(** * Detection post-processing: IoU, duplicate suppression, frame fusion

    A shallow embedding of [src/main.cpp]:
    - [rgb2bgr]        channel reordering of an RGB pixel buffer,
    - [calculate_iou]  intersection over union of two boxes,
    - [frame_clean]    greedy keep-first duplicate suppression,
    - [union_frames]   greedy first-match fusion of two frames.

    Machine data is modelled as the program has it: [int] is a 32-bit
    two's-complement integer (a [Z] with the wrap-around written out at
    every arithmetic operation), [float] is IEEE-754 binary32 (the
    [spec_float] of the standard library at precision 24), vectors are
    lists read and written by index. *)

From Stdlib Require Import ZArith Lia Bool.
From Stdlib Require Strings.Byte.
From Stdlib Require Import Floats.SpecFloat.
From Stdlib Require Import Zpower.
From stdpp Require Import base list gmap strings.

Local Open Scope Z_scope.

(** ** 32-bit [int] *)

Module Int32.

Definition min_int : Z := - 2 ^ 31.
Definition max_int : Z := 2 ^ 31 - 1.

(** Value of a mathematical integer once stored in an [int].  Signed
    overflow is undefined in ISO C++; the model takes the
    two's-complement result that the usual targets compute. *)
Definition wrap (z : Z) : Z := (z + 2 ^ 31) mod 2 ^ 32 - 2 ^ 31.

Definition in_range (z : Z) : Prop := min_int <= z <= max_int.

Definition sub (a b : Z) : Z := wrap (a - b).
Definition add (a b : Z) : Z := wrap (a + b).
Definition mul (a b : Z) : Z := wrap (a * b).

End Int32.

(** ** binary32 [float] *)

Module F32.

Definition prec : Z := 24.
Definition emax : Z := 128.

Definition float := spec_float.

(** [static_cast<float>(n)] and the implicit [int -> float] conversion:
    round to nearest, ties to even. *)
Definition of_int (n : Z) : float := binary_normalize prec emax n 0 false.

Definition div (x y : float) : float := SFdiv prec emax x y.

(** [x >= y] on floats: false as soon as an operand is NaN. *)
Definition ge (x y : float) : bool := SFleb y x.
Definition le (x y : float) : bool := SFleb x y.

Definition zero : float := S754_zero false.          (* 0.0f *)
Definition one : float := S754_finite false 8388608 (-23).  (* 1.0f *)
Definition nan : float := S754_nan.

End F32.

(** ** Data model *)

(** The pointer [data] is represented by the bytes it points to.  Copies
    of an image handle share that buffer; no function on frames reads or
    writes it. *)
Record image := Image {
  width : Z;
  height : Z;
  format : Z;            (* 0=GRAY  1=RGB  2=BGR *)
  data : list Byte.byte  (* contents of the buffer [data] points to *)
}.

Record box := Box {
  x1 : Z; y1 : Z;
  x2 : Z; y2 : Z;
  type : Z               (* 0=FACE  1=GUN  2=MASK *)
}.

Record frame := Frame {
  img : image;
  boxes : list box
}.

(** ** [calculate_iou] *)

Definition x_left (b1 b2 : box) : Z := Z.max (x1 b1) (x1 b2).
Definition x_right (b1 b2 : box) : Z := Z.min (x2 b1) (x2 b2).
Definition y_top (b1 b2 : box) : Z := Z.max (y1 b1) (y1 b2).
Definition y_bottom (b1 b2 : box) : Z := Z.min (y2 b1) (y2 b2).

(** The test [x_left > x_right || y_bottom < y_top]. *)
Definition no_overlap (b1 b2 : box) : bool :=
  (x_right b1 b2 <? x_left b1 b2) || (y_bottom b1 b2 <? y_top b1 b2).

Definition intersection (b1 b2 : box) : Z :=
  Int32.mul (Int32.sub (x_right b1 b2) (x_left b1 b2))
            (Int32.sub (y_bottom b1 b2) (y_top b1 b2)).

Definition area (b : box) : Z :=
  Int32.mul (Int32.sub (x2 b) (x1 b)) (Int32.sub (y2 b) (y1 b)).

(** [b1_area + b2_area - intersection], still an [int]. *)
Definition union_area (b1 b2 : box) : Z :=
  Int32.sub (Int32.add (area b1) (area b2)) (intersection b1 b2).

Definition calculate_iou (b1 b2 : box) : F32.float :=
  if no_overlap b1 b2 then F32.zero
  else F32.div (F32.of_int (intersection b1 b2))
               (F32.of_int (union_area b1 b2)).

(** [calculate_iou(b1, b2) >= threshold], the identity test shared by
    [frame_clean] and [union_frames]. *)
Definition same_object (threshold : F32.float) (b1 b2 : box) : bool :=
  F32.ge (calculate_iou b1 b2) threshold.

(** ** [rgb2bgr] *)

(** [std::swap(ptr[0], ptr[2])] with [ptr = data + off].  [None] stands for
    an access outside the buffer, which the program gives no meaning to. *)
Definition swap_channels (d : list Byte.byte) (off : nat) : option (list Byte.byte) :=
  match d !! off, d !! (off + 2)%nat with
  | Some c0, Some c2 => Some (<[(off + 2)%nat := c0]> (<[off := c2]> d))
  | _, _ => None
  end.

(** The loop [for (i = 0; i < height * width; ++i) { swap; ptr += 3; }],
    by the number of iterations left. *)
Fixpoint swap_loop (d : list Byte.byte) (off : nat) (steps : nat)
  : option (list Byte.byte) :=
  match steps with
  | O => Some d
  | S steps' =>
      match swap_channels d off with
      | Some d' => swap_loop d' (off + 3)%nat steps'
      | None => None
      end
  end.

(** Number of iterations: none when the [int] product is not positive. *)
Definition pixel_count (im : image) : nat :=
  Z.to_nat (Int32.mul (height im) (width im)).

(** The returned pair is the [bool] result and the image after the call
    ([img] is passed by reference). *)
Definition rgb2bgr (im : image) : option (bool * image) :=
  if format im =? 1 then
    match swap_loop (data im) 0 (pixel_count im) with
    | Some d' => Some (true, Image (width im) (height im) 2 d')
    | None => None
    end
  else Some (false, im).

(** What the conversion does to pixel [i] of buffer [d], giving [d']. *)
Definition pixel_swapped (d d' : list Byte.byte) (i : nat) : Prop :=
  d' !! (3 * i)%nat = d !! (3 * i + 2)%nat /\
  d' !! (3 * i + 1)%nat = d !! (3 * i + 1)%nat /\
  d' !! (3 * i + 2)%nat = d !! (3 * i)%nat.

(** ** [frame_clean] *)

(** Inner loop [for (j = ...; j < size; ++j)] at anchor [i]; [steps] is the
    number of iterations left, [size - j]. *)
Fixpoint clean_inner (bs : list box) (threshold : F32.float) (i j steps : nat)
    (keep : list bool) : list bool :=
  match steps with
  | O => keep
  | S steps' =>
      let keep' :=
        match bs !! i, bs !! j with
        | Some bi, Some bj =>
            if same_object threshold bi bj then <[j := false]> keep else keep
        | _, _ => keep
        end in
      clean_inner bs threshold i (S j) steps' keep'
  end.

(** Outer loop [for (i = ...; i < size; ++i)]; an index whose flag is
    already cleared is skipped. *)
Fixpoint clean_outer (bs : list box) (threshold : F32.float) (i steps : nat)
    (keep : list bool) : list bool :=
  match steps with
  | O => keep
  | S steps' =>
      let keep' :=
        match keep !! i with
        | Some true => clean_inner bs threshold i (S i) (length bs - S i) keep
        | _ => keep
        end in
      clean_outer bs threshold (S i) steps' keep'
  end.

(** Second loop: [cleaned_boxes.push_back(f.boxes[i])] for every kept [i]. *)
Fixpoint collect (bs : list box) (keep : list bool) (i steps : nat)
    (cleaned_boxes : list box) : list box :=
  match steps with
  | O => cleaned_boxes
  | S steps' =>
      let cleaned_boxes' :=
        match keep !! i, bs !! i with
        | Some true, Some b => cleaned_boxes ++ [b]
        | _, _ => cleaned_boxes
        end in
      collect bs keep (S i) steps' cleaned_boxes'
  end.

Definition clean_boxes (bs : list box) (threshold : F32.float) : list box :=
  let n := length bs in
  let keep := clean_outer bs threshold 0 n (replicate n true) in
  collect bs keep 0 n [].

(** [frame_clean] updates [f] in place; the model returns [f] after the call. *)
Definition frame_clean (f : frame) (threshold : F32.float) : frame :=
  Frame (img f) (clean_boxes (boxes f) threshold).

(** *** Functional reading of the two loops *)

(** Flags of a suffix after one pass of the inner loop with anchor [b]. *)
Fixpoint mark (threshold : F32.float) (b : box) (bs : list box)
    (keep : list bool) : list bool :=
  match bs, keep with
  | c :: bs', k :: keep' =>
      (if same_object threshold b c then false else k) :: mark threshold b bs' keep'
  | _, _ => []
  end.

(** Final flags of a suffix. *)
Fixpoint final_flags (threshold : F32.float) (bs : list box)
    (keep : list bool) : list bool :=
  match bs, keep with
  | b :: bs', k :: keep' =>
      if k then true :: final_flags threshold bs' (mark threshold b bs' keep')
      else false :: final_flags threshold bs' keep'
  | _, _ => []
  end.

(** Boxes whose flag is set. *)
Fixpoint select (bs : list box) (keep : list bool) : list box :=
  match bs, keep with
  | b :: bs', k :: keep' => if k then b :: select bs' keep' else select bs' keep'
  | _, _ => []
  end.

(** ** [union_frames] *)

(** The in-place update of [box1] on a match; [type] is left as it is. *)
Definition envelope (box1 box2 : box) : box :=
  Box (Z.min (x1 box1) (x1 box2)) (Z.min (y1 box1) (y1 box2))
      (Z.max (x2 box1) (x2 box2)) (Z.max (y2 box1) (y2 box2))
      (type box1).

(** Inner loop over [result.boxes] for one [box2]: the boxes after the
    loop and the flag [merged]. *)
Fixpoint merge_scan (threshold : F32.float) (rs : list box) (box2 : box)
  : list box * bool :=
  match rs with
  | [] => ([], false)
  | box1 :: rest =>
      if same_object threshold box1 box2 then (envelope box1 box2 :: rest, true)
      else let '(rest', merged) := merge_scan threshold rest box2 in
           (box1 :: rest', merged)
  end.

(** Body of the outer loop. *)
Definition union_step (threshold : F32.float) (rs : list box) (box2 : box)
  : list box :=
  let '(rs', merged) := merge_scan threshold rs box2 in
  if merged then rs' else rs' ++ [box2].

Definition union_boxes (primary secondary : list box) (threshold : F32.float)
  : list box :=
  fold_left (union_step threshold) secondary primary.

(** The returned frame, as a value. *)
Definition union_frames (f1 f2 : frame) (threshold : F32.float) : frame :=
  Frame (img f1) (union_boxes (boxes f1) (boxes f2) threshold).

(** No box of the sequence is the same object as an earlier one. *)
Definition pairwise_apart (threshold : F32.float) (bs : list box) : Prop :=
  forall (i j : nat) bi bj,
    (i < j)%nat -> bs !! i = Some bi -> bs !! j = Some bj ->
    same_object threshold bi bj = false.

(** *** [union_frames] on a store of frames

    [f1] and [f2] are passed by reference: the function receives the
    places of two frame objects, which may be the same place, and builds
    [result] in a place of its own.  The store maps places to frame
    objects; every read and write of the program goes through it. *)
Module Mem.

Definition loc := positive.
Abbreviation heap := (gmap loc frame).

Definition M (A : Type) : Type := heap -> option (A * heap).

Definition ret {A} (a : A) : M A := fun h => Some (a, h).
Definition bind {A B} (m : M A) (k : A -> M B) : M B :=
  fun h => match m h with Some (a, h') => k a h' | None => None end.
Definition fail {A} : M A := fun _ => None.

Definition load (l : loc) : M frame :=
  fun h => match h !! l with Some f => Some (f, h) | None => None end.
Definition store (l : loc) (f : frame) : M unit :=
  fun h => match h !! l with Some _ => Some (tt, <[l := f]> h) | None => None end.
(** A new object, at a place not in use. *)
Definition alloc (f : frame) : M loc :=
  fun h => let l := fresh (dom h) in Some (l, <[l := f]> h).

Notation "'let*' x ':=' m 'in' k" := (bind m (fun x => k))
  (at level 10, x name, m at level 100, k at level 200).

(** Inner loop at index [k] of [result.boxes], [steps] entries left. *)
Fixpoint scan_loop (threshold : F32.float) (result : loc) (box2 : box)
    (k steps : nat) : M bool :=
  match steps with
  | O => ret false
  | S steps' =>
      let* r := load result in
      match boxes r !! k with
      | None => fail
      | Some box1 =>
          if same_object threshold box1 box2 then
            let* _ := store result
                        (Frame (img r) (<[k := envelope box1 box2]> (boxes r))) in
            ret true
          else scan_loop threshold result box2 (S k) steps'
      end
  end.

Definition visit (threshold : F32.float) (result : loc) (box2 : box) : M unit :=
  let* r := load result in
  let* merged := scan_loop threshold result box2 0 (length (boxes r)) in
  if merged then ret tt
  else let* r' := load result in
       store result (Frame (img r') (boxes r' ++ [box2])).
━━━━━━━━
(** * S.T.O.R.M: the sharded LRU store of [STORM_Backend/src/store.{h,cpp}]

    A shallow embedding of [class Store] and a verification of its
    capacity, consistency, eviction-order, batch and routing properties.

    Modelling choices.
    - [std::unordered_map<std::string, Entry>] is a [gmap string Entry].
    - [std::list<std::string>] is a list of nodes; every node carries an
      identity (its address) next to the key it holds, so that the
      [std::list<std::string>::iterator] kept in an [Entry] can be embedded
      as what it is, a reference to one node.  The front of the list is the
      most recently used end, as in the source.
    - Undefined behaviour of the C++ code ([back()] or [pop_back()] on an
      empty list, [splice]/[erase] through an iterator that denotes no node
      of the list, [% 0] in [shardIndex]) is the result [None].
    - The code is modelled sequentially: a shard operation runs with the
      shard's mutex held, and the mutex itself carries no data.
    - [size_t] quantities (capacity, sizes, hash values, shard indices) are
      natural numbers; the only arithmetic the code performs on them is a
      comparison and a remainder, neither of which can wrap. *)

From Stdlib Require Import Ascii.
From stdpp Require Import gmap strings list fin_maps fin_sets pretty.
━━━━━━━━
- _Work task_
Give only the lines from the one holding "Definition union_step (threshold" through the one holding "(i < j)%nat", each restated exactly as it appears above.

- _Exercise response_
Definition union_step (threshold : F32.float) (rs : list box) (box2 : box)
  : list box :=
  let '(rs', merged) := merge_scan threshold rs box2 in
  if merged then rs' else rs' ++ [box2].

Definition union_boxes (primary secondary : list box) (threshold : F32.float)
  : list box :=
  fold_left (union_step threshold) secondary primary.

(** The returned frame, as a value. *)
Definition union_frames (f1 f2 : frame) (threshold : F32.float) : frame :=
  Frame (img f1) (union_boxes (boxes f1) (boxes f2) threshold).

(** No box of the sequence is the same object as an earlier one. *)
Definition pairwise_apart (threshold : F32.float) (bs : list box) : Prop :=
  forall (i j : nat) bi bj,
    (i < j)%nat -> bs !! i = Some bi -> bs !! j = Some bj ->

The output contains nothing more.